*Provided records*:
(* ===== verification/ChainLogs.v ===== *)
(** * Chain logs ([chain_logs.rs]): types, tree positions and ingestion

    The contract's logs as the provider returns them, the rows they are
    decoded into, and [ingest_chain_logs], which turns a list of logs into an
    [IndexedLogBatch]. Words of 32 bytes (hashes, [U256] values) are integers.
    The ABI decoders and the payload types of the contract crate are the class
    [ContractCrate]. *)

From S2P Require Import Prelude Wire Ipfs Artifacts MerkleCheckpointChunk.

(** The events the indexer asks for; their signature hashes are distinct
    constants of the contract ABI. *)
Inductive EventSignature :=
  | SigTransact | SigShield | SigLegacyShield | SigNullifiers | SigNullified
  | SigAction | SigUnshield | SigCommitmentBatch | SigGeneratedCommitmentBatch.
#[export] Instance EventSignature_eq_dec : EqDecision EventSignature.
Proof. solve_decision. Defined.

(** A log of the provider: [topic0] is [None] for a signature that is none of
    the above; [log_data] is what the ABI decoders read. *)
Record Log := mkLog {
  log_address : Z;
  topic0 : option EventSignature;
  log_data : bytes;
  log_block_number : option Z;
  log_block_hash : option Z;
  log_transaction_hash : option Z;
  log_log_index : option Z;
}.

Record TXConfig := mkTXConfig {
  nullifiersCount : Z;
  commitmentsCount : Z;
  hasUnshield : bool;
  boundParamsHash : Z;
}.

(** The contract crate: payload types, event structs and their decoders.
    [treeNumber] and [startPosition] of the batch events are [U256]. *)
Record BatchEvent (A B : Type) := mkBatchEvent {
  treeNumber : Z;
  startPosition : Z;
  items : list A;
  extras : list B;
}.
Arguments mkBatchEvent {_ _}.
Arguments treeNumber {_ _}.
Arguments startPosition {_ _}.
Arguments items {_ _}.
Arguments extras {_ _}.

Record NullifierEvent := mkNullifierEvent { ne_treeNumber : Z; ne_nullifier : list Z }.

Class ContractCrate := {
  CommitmentCiphertext : Type;
  CommitmentPreimage : Type;
  ShieldCiphertext : Type;
  LegacyCommitmentCiphertext : Type;
  LegacyCommitmentPreimage : Type;
  Unshield : Type;
  TokenData : Type;
  (** fields of the [Unshield] event *)
  unshield_to : Unshield → Z;
  unshield_token : Unshield → TokenData;
  unshield_amount : Unshield → Z;
  unshield_fee : Unshield → Z;
  (** [CommitmentPreimage { npk, token, value }], its hash and ABI encoding *)
  commitment_preimage_new : Z → TokenData → Z → CommitmentPreimage;
  commitment_preimage_hash : CommitmentPreimage → Z;
  commitment_preimage_abi_encode : CommitmentPreimage → bytes;
  (** [compute_railgun_txid_parts] *)
  railgun_txid_parts : list Z → list Z → Z → Z;
  (** [log_decode::<E>()], one per event; [None] is a [SolError] *)
  decode_transact : Log → option (BatchEvent Z CommitmentCiphertext);
  decode_shield : Log → option (BatchEvent CommitmentPreimage ShieldCiphertext);
  decode_legacy_shield : Log → option (BatchEvent CommitmentPreimage ShieldCiphertext);
  decode_nullifiers : Log → option NullifierEvent;
  decode_nullified : Log → option NullifierEvent;
  decode_action : Log → option (list TXConfig);
  decode_unshield : Log → option Unshield;
  decode_commitment_batch : Log → option (BatchEvent LegacyCommitmentCiphertext Z);
  decode_generated_commitment_batch : Log → option (BatchEvent LegacyCommitmentPreimage (Z * Z));
}.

*Your objective*: Pick out the lines above containing the word "ShieldCiphertext", then copy them.

*Exercise solution*:
  ShieldCiphertext : Type;
  decode_shield : Log → option (BatchEvent CommitmentPreimage ShieldCiphertext);
  decode_legacy_shield : Log → option (BatchEvent CommitmentPreimage ShieldCiphertext);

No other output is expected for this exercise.